Motorway service stations accused of ‘profiteering’ over parking charges
Under the current system, service station operators such as Moto, Roadchef and Welcome Break have a two-hour free parking limit, which according to the Institute of Advanced Motorists (IAM) has been set up by the Government and is leading to extortionate fines for drivers who stop for more than two hours to avoid falling asleep at the wheel, with many drivers having been caught out this way.
Last year saw the Highways Agency announced that it wants penalised drivers to be able to pay for extra time, instead of incurring fines of up to £100.
Now Monmouth MP David Davies and the IAM are calling on the Government to change its policy on the two-hour free parking limit.
Davies, who previously worked in the haulage industry as a continental lorry driver, wants longer hours set before parking charges apply. He argues that drivers should be allowed to rest properly instead of opting to go back on the road to avoid having to pay hefty fees.

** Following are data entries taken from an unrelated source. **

(** * Oracle voting: argument encoding, contract economics and deferred votes

    A shallow embedding of [screens/oracles/utils.js] and
    [screens/oracles/hooks.js].

    - JavaScript numbers are IEEE-754 binary64 values: they are modelled by
      [spec_float] with the operations of [SpecFloat] at precision 53 and
      maximal exponent 1024 (round to nearest, ties to even).
    - JavaScript strings are modelled by [string], read as the UTF-8 bytes
      of well-formed text.
    - Exceptions are modelled by sum types, [undefined] results by [option].
    - The calls into bn.js and decimal.js are modelled by what these
      libraries compute on decimal text ([BN], [DecimalJs]).
    - The queue of deferred votes (an IndexedDB table keyed by id) is a
      [gmap]; [sendVote] passes the state of the application along.
    - Dates are their time values in milliseconds ([JsDate]). *)

From Stdlib Require Import ZArith Ascii String Floats.SpecFloat.
From Stdlib Require Import DecimalString DecimalN.
From stdpp Require Import gmap strings list sorting.

Local Open Scope Z_scope.

(** ** JavaScript numbers *)

Module JsNumber.

Definition prec : Z := 53.
Definition emax : Z := 1024.

Definition number : Type := spec_float.

Definition NaN : number := S754_nan.

(** The number denoted by an integer literal (correctly rounded). *)
Definition of_Z (z : Z) : number := binary_normalize prec emax z 0 false.

Definition add : number → number → number := SFadd prec emax.
Definition sub : number → number → number := SFsub prec emax.
Definition mul : number → number → number := SFmul prec emax.
Definition div : number → number → number := SFdiv prec emax.

(** [a >= b]; it is false as soon as one side is NaN. *)
Definition ge (a b : number) : bool := SFleb b a.

(** [Number.isNaN] on a value that is a number. *)
Definition isNaN (x : number) : bool :=
  match x with S754_nan => true | _ => false end.

(** The literal [1.1]: the binary64 value nearest to 11/10, that is
    4953959590107546 * 2^-52. *)
Definition lit_1_1 : number := S754_finite false 4953959590107546 (-52).

(** [Math.ceil].  A finite value with a non-negative exponent is already
    an integer; otherwise the value is [±m * 2^e] with [e < 0], its
    ceiling [- floor (- (±m) / 2^-e)] (the floor is the arithmetic right
    shift) is at most 2^53 in magnitude and therefore a number itself.
    A negative value above -1 gives -0. *)
Definition ceil (x : number) : number :=
  match x with
  | S754_finite s m e =>
      if 0 <=? e then x
      else
        let z := - Z.shiftr (- cond_Zopp s (Z.pos m)) (- e) in
        if z =? 0 then S754_zero s else of_Z z
  | _ => x
  end.

(** [Math.max] of two numbers: NaN if either is NaN, and +0 is larger
    than -0. *)
Definition max (a b : number) : number :=
  match SFcompare a b with
  | None => NaN
  | Some Lt => b
  | Some Gt => a
  | Some Eq => match a with S754_zero true => b | _ => a end
  end.

End JsNumber.

(** ** Transaction fee: [contractMaxFee] *)

(** [Math.ceil((Number(gasCost) + Number(txFee)) * 1.1)]; the arguments
    are numbers already, on which [Number] is the identity. *)
Definition contractMaxFee (gasCost txFee : JsNumber.number) : JsNumber.number :=
  JsNumber.ceil (JsNumber.mul (JsNumber.add gasCost txFee) JsNumber.lit_1_1).

(** The ceiling of [n * 1.1] in exact arithmetic. *)
Definition exact_ceil_110 (n : Z) : Z := - ((- (n * 11)) / 10).

(** ** Contract economics *)

Section Economics.
Import JsNumber.

(** One entry of [votes]. *)
Record VoteOption := { count : number }.

(** [Math.ceil((committeeSize * quorum) / 100)] *)
Definition quorumVotesCount (quorum committeeSize : number) : number :=
  ceil (div (mul committeeSize quorum) (of_Z 100)).

(** [Math.ceil((votesCount * winnerThreshold) / 100)] *)
Definition winnerVotesCount (winnerThreshold votesCount : number) : number :=
  ceil (div (mul votesCount winnerThreshold) (of_Z 100)).

Definition hasQuorum (votesCount quorum committeeSize : number) : bool :=
  let requiredVotesCount := quorumVotesCount quorum committeeSize in
  ge votesCount requiredVotesCount.

Definition hasWinner (votes : list VoteOption)
    (votesCount winnerThreshold quorum committeeSize : number) : bool :=
  let requiredVotesCountByVotes :=
    winnerVotesCount winnerThreshold
      (fold_left (λ prev cur, add prev (count cur)) votes (of_Z 0)) in
  let didReachQuorum := hasQuorum votesCount quorum committeeSize in
  didReachQuorum
  && existsb (λ v, ge (count v) requiredVotesCountByVotes) votes.

(** A field of the voting record that [oracleReward] reads.  The record
    is built from JSON and from the state of the page, so a field is a
    number, or [undefined] when it is absent, or a value of another type
    (null, a string, a boolean), which is given by the number that
    arithmetic converts it to: 0 for null, the number a numeric string
    denotes, NaN for any other string.  Values on which arithmetic throws
    (a BigInt, a Symbol) do not come from JSON and are left out. *)
Inductive Field :=
| FNumber (x : number)
| FUndefined
| FOther (toNumber : number).

(** [ToNumber], which [*], [/], [-] and [Math.max] apply to an operand. *)
Definition ToNumber (v : Field) : number :=
  match v with
  | FNumber x => x
  | FUndefined => NaN
  | FOther x => x
  end.

(** [Number.isNaN(v)]: it converts nothing, and is true of the number NaN
    only. *)
Definition Number_isNaN (v : Field) : bool :=
  match v with
  | FNumber x => isNaN x
  | _ => false
  end.

(** [None] is the [undefined] result.  The arithmetic of the [return]
    converts its operands; [quorumVotesCount] multiplies its two fields
    first. *)
Definition oracleReward
    (balance votesCount quorum committeeSize ownerFee : Field)
    : option number :=
  if existsb Number_isNaN [balance; votesCount; quorum; committeeSize]
  then None
  else
    Some (div (mul (ToNumber balance)
                   (sub (of_Z 1) (div (ToNumber ownerFee) (of_Z 100))))
              (max (quorumVotesCount (ToNumber quorum)
                                     (ToNumber committeeSize))
                   (ToNumber votesCount))).

End Economics.

(** ** Strings *)

Module JsString.

(** The byte a character of the model stands for. *)
Definition code (c : ascii) : Z := Z.of_N (N_of_ascii c).

(** When [s] starts with a white space or line terminator character of
    JavaScript (the class [\s]), the rest of [s] after that character.
    The characters are TAB, LF, VT, FF, CR, SP, then U+00A0, U+1680,
    U+2000 to U+200A, U+2028, U+2029, U+202F, U+205F, U+3000 and U+FEFF
    in their UTF-8 encodings. *)
Definition white_space (s : string) : option string :=
  match s with
  | String a r1 =>
      let c1 := code a in
      if (9 <=? c1) && (c1 <=? 13) || (c1 =? 32) then Some r1
      else
        match r1 with
        | String b r2 =>
            let c2 := code b in
            if (c1 =? 194) && (c2 =? 160) then Some r2
            else
              match r2 with
              | String d r3 =>
                  let c3 := code d in
                  if (c1 =? 225) && (c2 =? 154) && (c3 =? 128)
                     || (c1 =? 226) && (c2 =? 128)
                        && ((128 <=? c3) && (c3 <=? 138)
                            || (c3 =? 168) || (c3 =? 169) || (c3 =? 175))
                     || (c1 =? 226) && (c2 =? 129) && (c3 =? 159)
                     || (c1 =? 227) && (c2 =? 128) && (c3 =? 128)
                     || (c1 =? 239) && (c2 =? 187) && (c3 =? 191)
                  then Some r3 else None
              | EmptyString => None
              end
        | EmptyString => None
        end
  | EmptyString => None
  end.

Fixpoint trimStart_fuel (fuel : nat) (s : string) : string :=
  match fuel with
  | O => s
  | S fuel' =>
      match white_space s with
      | Some r => trimStart_fuel fuel' r
      | None => s
      end
  end.

(** Leading white space removed. *)
Definition trimStart (s : string) : string :=
  trimStart_fuel (String.length s) s.
(** * Audible Garden turntable: rotational position and mapping engine

    Shallow embedding of the Python sources
      - revised/fixed_turntable.py
      - revised/utils/audio_utils_simple.py
      - revised/utils/rotation_utils.py
      - corrected_audio_processing.py
      - core_audio_processing.py
    and the properties of the engine stated over it.

    Conventions of the embedding.
      - Python [int] is [Z]; [//] and [%] on ints are [Z.div] and [Z.modulo]
        (both floor towards minus infinity, as in Python), with the
        [ZeroDivisionError] of a zero divisor written out.
      - Python and NumPy floats are exact rationals [Q].  Every statement below
        that evaluates a float expression on concrete data does so on values
        where binary64 arithmetic is exact (24.0, 2.0, 0.5, 720.0, 127.0 ...).
      - A call that can raise returns [result]; the exception classes that
        occur are the constructors of [exn].
      - Calls into OpenCV (cv.rotate, cv.cvtColor, cv.resize, ORB) are
        parameters of the functions that use them. *)

From Stdlib Require Import String Ascii ZArith QArith Qround Qabs List Bool Lia Lqa
  Permutation Sorted.
Import ListNotations.

Local Open Scope Z_scope.

(** ** Exceptions and results *)

Inductive exn : Type :=
| ZeroDivisionError
| ValueError
| IndexError
| TypeError
| KeyError
| DeprecationWarning.

Inductive result (A : Type) : Type :=
| Ok (a : A)
| Raise (e : exn).

Arguments Ok {A} a.
Arguments Raise {A} e.

Definition bind {A B : Type} (r : result A) (k : A -> result B) : result B :=
  match r with
  | Ok a => k a
  | Raise e => Raise e
  end.

Notation "'let*' x ':=' r 'in' k" := (bind r (fun x => k))
  (at level 10, x pattern, r at level 100, k at level 200).

(** ** Python numerics *)

(** [int(x)] on a float: truncation towards zero. *)
Definition py_int (q : Q) : Z := Z.quot (Qnum q) (Zpos (Qden q)).

(** [x % m] on floats, for a positive modulus: the result has the sign of [m]. *)
Definition py_fmod (x m : Q) : Q := (x - m * inject_Z (Qfloor (x / m)))%Q.

(** [a / b] of Python floats. *)
Definition py_div (a b : Q) : result Q :=
  if Qeq_bool b 0 then Raise ZeroDivisionError else Ok (a / b)%Q.

(** [a // b] and [a % b] of Python ints. *)
Definition py_floordiv (a b : Z) : result Z :=
  if b =? 0 then Raise ZeroDivisionError else Ok (a / b).

Definition py_mod (a b : Z) : result Z :=
  if b =? 0 then Raise ZeroDivisionError else Ok (a mod b).

(** [l[a:b]] on a sequence: negative bounds count from the end, and both are
    clipped to the sequence. *)
Definition py_bound (n i : Z) : Z :=
  if i <? 0 then Z.max (i + n) 0 else Z.min i n.

Definition py_slice {A : Type} (l : list A) (a b : Z) : list A :=
  let n := Z.of_nat (length l) in
  let lo := py_bound n a in
  let hi := py_bound n b in
  firstn (Z.to_nat (hi - lo)) (skipn (Z.to_nat lo) l).

(** [l[:k]]. *)
Definition py_take {A : Type} (l : list A) (k : Z) : list A := py_slice l 0 k.

(** ** Timing model *)

(** The dictionary returned by [calculate_timing_parameters]. *)
Record timing : Type := mkTiming {
  t_rpm : Q;
  rotation_time : Q;
  zodiac_section_time : Q;
  frames_per_rotation : Z;
  frames_per_zodiac_section : Z;
  degrees_per_frame : Q
}.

‘Charging large amounts of money to park could be increasing the risk of accidents caused by driver fatigue,’ said Davies.
‘This is profiteering plain and simple. There is no justification whatsoever for making a charge. It is bad enough that motorists pay over the odds to buy a coffee or snack at a service station without the worry of paying vast charges for taking forty winks.
‘Limiting parking time at motorway service stations is clearly contrary to the main reason for their existence – to provide rest stops.’
The IAM added that whilst the Government encourages drivers to take regular breaks as part of its key objectives on motorway service areas, the IAM would like the campaign to receive financial backing. The issue forms a key part of the charity’s manifesto.
DVSA data suggests one-fifth of accidents on motorways and other monotonous types of roads may be caused by drivers falling asleep at the wheel.